### TASK PROMPT
Starting with the line containing "Record HelperStatusData : Set" and going on through the line containing "Definition DeskCall (R", return the lines of the data below exactly, and only those.

[Saved entries]
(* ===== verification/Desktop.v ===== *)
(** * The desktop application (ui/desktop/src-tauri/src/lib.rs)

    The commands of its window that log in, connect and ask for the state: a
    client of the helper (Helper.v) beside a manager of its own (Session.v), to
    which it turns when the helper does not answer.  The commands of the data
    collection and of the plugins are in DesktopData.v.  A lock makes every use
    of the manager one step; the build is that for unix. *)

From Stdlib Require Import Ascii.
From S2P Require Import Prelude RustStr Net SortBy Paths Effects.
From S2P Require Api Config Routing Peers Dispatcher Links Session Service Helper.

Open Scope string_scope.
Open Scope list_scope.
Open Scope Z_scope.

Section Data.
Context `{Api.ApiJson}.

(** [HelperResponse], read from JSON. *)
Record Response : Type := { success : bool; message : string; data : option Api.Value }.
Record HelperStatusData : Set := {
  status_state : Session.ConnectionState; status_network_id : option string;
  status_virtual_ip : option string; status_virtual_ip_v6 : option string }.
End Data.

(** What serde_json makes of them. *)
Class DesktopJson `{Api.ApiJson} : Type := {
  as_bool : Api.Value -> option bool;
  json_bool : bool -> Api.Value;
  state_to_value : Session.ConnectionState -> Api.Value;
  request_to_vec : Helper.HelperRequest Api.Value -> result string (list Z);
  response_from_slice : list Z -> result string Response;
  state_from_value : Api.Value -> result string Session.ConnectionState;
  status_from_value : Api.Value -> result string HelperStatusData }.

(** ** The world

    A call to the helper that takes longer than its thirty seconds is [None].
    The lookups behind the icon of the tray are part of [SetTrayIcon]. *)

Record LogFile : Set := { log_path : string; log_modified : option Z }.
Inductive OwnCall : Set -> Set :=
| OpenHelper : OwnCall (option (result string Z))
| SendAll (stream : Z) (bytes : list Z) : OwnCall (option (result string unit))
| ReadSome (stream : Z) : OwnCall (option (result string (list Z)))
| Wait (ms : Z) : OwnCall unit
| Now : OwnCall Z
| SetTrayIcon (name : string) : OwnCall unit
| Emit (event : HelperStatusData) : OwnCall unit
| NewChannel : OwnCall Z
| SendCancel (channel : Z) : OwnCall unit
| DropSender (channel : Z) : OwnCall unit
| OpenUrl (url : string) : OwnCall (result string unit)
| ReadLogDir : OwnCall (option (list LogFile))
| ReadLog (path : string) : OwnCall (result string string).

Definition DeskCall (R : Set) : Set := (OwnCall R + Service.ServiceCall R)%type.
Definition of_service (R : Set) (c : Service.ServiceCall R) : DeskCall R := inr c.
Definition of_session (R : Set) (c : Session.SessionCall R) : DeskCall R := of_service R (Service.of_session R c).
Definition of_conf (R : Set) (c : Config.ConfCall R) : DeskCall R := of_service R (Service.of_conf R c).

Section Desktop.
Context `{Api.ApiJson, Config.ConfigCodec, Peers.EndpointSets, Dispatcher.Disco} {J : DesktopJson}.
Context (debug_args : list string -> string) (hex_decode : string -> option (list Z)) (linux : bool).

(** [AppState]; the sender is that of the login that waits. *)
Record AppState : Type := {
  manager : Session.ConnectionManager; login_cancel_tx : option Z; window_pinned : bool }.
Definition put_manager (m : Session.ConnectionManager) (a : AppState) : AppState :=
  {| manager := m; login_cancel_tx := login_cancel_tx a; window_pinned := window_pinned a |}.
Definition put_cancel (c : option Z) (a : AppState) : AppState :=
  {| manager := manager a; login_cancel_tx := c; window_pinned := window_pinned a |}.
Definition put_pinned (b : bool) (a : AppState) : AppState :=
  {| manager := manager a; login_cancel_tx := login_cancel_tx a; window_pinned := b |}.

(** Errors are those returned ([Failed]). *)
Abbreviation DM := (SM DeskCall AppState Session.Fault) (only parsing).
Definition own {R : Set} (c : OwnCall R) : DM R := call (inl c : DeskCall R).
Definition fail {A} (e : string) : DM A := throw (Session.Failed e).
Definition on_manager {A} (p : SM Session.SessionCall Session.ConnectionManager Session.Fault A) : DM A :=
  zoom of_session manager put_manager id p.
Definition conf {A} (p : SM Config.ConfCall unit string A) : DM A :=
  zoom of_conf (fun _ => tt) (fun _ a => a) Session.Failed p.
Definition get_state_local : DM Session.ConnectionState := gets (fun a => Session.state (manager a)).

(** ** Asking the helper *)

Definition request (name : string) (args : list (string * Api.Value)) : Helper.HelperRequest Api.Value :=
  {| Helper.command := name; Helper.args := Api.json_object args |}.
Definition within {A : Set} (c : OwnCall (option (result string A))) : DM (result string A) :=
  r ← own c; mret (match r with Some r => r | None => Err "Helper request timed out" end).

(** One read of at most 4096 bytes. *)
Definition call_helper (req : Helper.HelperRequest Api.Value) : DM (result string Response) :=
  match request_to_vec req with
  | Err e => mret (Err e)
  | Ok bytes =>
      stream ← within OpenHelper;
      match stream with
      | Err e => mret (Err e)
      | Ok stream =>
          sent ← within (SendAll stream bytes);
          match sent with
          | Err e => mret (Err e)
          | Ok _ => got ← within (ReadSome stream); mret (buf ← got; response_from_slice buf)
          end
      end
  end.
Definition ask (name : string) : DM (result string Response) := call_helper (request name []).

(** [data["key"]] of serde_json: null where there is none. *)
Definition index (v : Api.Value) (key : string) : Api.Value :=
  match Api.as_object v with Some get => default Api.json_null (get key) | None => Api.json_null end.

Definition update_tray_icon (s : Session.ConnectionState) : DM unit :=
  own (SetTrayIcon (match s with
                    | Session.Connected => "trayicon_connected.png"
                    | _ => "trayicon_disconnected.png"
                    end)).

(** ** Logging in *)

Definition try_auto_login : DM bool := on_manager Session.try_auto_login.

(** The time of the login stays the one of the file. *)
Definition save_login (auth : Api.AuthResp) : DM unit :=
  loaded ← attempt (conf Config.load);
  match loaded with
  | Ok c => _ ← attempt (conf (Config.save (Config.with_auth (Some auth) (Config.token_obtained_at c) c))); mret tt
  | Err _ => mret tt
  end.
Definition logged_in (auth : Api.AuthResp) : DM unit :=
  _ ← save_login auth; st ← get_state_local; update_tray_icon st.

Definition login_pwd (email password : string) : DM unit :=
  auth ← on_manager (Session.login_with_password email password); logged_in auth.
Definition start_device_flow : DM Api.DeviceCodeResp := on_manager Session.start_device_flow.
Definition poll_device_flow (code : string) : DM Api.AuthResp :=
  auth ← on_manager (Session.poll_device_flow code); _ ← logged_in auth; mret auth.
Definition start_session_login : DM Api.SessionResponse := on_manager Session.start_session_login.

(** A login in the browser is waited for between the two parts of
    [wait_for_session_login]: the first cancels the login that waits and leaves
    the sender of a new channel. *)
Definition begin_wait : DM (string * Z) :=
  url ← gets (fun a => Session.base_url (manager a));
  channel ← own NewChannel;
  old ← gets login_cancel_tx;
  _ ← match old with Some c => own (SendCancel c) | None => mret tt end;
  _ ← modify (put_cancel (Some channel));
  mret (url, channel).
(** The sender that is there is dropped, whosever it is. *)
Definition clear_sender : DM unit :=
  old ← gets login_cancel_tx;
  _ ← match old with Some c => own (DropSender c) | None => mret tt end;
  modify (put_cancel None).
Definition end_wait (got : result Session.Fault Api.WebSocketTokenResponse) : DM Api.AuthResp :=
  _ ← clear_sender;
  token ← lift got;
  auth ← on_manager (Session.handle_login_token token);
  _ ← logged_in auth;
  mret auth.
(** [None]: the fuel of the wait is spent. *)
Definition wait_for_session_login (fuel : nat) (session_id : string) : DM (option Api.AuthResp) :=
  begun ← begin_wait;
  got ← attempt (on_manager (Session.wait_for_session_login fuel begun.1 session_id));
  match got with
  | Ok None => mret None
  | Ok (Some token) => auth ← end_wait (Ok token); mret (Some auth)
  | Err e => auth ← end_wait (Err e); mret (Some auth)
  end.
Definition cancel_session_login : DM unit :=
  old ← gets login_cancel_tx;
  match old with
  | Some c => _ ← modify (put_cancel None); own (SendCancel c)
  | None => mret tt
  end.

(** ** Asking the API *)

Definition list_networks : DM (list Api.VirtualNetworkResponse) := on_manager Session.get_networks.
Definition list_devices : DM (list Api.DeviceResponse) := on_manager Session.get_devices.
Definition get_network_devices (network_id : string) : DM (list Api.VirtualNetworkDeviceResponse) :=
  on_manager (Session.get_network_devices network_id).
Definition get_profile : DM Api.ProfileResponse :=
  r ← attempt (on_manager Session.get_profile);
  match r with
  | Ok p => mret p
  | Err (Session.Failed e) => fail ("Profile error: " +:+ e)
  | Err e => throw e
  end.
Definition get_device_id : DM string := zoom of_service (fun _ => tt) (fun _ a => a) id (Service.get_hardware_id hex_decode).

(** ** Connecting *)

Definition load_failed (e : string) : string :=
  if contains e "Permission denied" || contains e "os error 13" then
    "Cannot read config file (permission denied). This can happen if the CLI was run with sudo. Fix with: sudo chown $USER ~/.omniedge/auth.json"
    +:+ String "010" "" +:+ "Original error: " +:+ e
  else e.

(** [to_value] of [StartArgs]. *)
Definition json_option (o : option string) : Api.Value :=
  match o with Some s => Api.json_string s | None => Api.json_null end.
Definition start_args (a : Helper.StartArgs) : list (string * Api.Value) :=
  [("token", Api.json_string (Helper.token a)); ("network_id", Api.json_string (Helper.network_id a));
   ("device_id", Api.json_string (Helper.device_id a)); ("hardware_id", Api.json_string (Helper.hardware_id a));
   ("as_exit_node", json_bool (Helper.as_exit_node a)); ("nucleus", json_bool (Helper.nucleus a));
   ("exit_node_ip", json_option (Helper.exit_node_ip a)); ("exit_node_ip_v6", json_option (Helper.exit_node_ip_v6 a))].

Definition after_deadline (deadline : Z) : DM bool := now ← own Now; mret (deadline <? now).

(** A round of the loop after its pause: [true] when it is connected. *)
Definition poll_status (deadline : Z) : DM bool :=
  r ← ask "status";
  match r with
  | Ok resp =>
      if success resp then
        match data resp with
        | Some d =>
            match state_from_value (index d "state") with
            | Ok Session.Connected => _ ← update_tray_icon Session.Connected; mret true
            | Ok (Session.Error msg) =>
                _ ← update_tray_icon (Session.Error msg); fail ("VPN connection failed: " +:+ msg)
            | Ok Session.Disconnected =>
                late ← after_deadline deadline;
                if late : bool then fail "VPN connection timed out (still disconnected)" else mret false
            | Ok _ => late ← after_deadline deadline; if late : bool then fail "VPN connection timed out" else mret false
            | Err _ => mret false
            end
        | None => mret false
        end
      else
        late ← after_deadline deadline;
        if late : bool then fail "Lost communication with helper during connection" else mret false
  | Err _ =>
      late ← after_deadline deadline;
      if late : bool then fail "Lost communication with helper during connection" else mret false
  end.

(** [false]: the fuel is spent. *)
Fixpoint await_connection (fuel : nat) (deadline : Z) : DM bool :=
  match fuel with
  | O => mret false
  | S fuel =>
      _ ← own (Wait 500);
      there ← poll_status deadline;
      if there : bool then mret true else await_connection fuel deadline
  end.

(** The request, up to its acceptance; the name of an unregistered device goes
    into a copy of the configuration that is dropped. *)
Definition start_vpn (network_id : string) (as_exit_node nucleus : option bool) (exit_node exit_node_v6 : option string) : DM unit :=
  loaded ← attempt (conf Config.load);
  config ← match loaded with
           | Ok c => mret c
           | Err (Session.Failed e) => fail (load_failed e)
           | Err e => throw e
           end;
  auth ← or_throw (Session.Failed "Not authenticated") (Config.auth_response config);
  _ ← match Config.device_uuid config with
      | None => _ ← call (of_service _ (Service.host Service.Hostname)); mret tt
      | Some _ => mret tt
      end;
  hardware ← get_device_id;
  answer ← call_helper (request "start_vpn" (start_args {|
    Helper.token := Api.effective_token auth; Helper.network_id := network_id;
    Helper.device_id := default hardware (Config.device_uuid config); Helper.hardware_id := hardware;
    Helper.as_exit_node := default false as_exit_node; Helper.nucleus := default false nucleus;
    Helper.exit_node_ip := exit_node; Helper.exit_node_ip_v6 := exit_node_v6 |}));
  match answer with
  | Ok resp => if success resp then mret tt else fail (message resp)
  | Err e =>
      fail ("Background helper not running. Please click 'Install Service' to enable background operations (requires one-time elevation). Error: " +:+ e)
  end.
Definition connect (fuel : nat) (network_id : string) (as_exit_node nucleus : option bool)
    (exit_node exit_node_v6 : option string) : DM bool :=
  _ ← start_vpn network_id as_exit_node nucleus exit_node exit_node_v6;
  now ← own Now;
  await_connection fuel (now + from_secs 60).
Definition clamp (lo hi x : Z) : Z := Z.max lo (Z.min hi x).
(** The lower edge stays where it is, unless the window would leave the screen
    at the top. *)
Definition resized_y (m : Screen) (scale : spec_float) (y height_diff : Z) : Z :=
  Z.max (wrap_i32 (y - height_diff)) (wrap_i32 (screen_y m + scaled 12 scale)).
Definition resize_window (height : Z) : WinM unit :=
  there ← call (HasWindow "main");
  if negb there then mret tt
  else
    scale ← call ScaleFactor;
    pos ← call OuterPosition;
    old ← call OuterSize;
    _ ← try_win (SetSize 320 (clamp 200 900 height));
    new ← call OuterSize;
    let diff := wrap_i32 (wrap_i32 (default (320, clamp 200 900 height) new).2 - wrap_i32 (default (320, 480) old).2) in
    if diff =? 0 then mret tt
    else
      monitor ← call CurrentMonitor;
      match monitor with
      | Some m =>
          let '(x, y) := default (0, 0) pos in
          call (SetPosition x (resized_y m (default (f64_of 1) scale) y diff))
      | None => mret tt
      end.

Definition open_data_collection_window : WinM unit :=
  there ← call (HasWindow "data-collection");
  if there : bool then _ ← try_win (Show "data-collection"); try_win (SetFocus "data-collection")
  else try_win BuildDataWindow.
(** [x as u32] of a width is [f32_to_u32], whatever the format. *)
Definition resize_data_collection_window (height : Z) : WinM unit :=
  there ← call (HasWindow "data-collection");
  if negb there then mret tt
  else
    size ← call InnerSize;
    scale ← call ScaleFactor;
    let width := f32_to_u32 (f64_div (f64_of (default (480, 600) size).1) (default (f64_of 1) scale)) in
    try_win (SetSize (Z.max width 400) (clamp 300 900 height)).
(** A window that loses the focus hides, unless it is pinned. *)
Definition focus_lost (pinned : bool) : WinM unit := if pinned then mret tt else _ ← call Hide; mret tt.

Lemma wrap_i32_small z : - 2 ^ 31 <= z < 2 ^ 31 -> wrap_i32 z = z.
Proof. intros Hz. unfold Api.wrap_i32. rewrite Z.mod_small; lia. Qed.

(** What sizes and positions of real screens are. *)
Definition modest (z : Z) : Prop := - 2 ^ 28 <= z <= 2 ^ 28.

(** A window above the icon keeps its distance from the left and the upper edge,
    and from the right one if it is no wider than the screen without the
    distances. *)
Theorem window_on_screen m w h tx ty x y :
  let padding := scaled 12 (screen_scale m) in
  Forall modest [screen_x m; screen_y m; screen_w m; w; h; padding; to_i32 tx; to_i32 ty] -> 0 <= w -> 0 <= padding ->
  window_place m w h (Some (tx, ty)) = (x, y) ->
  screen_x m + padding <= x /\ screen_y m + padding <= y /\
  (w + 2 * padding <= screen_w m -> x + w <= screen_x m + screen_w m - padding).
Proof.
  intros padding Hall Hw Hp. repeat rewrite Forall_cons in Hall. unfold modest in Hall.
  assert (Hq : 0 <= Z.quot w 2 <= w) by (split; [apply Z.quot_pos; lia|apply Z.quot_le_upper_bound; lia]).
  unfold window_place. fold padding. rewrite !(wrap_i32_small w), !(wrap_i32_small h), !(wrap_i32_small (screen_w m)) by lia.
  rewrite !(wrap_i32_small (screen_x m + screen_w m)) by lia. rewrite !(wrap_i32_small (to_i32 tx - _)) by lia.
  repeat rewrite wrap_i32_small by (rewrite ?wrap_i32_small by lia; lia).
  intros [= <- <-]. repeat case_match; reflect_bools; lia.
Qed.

### ANSWER BELOW
Record HelperStatusData : Set := {
  status_state : Session.ConnectionState; status_network_id : option string;
  status_virtual_ip : option string; status_virtual_ip_v6 : option string }.
End Data.

(** What serde_json makes of them. *)
Class DesktopJson `{Api.ApiJson} : Type := {
  as_bool : Api.Value -> option bool;
  json_bool : bool -> Api.Value;
  state_to_value : Session.ConnectionState -> Api.Value;
  request_to_vec : Helper.HelperRequest Api.Value -> result string (list Z);
  response_from_slice : list Z -> result string Response;
  state_from_value : Api.Value -> result string Session.ConnectionState;
  status_from_value : Api.Value -> result string HelperStatusData }.

(** ** The world

    A call to the helper that takes longer than its thirty seconds is [None].
    The lookups behind the icon of the tray are part of [SetTrayIcon]. *)

Record LogFile : Set := { log_path : string; log_modified : option Z }.
Inductive OwnCall : Set -> Set :=
| OpenHelper : OwnCall (option (result string Z))
| SendAll (stream : Z) (bytes : list Z) : OwnCall (option (result string unit))
| ReadSome (stream : Z) : OwnCall (option (result string (list Z)))
| Wait (ms : Z) : OwnCall unit
| Now : OwnCall Z
| SetTrayIcon (name : string) : OwnCall unit
| Emit (event : HelperStatusData) : OwnCall unit
| NewChannel : OwnCall Z
| SendCancel (channel : Z) : OwnCall unit
| DropSender (channel : Z) : OwnCall unit
| OpenUrl (url : string) : OwnCall (result string unit)
| ReadLogDir : OwnCall (option (list LogFile))
| ReadLog (path : string) : OwnCall (result string string).

Definition DeskCall (R : Set) : Set := (OwnCall R + Service.ServiceCall R)%type.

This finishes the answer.